Task statement: From the listing below, pull out all lines with "Hcur" in them.
- - -
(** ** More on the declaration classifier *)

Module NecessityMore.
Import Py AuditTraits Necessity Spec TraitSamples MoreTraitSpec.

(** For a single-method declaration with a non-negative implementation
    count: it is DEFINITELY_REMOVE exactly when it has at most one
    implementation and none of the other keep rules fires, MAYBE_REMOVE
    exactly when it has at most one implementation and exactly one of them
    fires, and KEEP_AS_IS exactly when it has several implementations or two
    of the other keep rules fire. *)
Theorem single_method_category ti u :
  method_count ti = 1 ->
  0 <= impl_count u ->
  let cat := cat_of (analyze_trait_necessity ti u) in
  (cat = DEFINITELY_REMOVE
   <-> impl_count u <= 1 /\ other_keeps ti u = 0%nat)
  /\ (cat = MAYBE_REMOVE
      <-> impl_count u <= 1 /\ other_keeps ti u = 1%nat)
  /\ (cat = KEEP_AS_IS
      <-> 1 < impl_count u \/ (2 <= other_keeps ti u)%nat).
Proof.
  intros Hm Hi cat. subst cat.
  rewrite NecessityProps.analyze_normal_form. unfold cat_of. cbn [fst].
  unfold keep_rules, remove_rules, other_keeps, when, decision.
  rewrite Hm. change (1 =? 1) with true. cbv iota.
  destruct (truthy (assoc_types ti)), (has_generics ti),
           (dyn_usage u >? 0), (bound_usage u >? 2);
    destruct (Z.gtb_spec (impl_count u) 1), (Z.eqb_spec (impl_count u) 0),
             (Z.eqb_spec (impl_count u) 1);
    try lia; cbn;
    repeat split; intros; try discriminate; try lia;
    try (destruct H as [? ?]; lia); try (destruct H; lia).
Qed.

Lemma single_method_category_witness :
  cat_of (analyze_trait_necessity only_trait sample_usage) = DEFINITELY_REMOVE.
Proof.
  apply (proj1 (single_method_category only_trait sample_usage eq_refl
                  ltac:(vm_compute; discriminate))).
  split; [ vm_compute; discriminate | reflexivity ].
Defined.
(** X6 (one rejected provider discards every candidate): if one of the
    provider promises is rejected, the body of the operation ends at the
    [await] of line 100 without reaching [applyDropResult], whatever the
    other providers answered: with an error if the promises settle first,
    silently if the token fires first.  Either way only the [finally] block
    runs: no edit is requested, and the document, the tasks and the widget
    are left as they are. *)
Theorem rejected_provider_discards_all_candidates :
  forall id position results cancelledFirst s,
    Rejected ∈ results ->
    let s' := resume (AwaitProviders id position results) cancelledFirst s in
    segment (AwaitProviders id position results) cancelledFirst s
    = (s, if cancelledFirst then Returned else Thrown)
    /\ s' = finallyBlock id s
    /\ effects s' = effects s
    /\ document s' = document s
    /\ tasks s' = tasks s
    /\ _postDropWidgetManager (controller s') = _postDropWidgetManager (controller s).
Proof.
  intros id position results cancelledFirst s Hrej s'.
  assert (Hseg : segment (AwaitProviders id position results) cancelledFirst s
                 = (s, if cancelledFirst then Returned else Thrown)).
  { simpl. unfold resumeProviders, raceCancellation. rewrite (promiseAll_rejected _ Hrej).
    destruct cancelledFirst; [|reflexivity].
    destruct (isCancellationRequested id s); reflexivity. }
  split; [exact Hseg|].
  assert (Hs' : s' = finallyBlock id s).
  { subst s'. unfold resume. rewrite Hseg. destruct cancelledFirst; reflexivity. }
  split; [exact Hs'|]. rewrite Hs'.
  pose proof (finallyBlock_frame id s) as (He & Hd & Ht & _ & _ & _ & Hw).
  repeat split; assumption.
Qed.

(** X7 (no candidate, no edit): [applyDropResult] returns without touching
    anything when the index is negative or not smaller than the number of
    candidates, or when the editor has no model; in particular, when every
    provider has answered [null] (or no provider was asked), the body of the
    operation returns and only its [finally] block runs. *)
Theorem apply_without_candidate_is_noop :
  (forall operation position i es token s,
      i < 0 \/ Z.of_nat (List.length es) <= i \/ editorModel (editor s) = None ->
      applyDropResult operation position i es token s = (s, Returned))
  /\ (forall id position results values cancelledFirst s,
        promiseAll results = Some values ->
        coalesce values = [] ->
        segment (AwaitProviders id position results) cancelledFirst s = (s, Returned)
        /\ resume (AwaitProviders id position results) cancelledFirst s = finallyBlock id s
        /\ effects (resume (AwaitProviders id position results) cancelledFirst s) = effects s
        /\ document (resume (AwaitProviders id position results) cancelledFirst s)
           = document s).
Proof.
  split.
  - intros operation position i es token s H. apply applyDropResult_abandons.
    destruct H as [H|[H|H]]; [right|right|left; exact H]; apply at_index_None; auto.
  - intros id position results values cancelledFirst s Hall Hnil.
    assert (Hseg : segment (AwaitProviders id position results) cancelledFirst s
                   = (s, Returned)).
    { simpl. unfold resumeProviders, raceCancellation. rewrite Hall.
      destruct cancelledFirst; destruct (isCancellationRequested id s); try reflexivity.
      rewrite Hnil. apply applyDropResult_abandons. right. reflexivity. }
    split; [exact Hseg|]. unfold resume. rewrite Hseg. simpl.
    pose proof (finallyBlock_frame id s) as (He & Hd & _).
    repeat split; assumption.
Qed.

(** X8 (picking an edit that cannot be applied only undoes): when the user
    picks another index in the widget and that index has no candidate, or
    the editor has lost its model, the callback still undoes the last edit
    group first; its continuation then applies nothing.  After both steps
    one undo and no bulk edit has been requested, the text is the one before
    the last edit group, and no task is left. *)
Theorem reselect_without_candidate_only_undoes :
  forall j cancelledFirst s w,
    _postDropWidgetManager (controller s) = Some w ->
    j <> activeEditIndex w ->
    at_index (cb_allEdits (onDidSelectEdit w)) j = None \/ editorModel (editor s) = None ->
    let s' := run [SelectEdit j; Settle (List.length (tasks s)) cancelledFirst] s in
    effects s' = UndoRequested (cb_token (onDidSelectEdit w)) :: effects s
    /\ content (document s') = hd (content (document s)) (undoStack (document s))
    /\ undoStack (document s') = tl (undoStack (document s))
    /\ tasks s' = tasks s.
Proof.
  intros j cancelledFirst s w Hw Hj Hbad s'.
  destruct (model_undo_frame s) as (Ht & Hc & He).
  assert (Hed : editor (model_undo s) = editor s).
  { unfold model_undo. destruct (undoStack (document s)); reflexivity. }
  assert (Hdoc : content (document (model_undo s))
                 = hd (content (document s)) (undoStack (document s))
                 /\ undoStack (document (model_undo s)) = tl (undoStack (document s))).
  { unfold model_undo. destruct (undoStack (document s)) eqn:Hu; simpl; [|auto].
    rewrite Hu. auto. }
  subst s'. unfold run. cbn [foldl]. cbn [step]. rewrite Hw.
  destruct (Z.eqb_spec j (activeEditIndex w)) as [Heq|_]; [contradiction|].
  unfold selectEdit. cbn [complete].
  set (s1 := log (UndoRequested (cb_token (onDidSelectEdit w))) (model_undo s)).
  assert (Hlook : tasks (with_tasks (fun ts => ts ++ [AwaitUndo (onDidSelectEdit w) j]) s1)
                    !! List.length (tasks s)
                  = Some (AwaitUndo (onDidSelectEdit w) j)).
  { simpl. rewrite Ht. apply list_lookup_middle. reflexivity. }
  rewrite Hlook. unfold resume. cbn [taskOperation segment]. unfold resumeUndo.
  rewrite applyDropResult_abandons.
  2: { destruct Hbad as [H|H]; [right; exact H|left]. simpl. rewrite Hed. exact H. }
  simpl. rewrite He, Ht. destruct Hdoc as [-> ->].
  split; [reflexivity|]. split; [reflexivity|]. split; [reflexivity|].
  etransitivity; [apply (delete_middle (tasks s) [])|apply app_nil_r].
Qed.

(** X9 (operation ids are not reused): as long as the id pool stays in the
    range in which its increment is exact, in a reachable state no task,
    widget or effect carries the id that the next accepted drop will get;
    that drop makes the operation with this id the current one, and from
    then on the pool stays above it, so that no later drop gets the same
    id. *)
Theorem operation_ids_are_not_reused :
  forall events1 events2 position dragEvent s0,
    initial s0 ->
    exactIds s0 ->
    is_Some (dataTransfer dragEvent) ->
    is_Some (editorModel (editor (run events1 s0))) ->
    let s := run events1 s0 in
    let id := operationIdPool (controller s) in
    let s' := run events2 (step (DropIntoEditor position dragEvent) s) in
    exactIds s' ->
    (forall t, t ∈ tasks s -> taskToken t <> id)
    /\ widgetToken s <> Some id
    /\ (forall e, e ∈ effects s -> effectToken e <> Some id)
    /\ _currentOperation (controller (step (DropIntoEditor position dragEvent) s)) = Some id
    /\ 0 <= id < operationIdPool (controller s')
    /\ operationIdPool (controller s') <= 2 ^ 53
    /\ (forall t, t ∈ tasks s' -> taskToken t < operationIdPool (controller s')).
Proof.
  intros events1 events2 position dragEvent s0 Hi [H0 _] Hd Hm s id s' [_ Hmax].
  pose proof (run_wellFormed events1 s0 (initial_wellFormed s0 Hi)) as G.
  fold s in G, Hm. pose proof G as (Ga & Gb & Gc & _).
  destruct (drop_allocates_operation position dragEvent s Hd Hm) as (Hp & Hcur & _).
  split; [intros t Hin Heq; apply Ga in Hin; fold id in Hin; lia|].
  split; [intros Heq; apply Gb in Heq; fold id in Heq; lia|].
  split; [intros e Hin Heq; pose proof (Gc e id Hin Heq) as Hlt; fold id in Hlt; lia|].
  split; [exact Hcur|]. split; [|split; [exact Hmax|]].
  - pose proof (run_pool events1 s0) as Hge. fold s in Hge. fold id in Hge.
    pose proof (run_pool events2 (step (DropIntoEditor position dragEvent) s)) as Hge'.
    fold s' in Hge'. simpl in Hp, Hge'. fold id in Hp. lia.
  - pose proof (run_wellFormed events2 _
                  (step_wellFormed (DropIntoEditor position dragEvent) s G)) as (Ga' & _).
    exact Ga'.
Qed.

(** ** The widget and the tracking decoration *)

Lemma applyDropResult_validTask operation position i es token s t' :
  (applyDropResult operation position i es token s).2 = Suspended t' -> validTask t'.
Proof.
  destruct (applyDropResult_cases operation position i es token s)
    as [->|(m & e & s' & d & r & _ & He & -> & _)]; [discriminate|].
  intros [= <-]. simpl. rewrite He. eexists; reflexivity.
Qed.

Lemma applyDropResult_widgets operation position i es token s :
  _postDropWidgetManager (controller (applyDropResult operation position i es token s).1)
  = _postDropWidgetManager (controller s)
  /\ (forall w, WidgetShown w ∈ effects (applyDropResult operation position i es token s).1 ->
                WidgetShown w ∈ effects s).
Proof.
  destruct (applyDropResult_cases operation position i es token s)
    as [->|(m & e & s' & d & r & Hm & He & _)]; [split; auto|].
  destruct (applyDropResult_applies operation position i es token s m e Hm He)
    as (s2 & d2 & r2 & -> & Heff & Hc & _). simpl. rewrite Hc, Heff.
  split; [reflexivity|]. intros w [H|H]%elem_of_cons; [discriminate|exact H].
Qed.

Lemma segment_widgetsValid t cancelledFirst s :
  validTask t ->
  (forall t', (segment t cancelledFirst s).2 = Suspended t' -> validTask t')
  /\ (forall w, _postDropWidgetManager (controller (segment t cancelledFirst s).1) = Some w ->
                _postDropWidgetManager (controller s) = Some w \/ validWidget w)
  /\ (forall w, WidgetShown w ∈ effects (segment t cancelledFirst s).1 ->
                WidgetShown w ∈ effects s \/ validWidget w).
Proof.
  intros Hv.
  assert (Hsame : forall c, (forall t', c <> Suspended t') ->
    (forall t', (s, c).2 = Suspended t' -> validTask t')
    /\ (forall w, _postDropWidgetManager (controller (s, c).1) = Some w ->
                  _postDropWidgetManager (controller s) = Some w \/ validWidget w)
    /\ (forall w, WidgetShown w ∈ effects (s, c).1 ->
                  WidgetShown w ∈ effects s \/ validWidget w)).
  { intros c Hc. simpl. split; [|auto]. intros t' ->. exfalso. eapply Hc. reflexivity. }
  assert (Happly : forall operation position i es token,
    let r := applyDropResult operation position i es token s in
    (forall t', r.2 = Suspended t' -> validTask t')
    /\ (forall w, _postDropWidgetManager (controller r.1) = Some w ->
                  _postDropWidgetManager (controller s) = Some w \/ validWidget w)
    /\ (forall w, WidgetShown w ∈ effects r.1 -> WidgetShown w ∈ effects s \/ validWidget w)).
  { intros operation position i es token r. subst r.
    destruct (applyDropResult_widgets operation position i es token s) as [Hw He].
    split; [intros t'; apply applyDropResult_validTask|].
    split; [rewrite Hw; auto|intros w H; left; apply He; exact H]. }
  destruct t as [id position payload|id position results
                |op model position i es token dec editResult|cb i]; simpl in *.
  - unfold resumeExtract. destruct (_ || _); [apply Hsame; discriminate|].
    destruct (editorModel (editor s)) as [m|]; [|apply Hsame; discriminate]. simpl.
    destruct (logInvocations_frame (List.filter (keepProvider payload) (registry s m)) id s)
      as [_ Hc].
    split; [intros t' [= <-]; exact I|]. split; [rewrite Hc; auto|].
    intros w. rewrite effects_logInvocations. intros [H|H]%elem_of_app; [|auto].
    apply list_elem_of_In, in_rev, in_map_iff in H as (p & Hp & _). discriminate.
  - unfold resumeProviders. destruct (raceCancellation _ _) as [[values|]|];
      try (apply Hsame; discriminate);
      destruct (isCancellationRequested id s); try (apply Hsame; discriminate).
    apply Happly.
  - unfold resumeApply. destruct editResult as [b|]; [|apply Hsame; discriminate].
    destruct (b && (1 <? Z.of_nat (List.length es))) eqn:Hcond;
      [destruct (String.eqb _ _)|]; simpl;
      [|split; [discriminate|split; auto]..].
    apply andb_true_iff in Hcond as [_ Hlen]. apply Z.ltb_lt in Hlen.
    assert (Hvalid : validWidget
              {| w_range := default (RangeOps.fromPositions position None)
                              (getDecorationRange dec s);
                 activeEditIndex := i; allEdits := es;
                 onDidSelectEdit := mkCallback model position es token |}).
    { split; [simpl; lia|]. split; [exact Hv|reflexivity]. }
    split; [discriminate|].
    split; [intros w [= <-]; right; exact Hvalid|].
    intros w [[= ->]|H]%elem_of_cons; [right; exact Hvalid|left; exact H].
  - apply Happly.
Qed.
- - -
Result of this exercise:
  destruct (drop_allocates_operation position dragEvent s Hd Hm) as (Hp & Hcur & _).
  split; [exact Hcur|]. split; [|split; [exact Hmax|]].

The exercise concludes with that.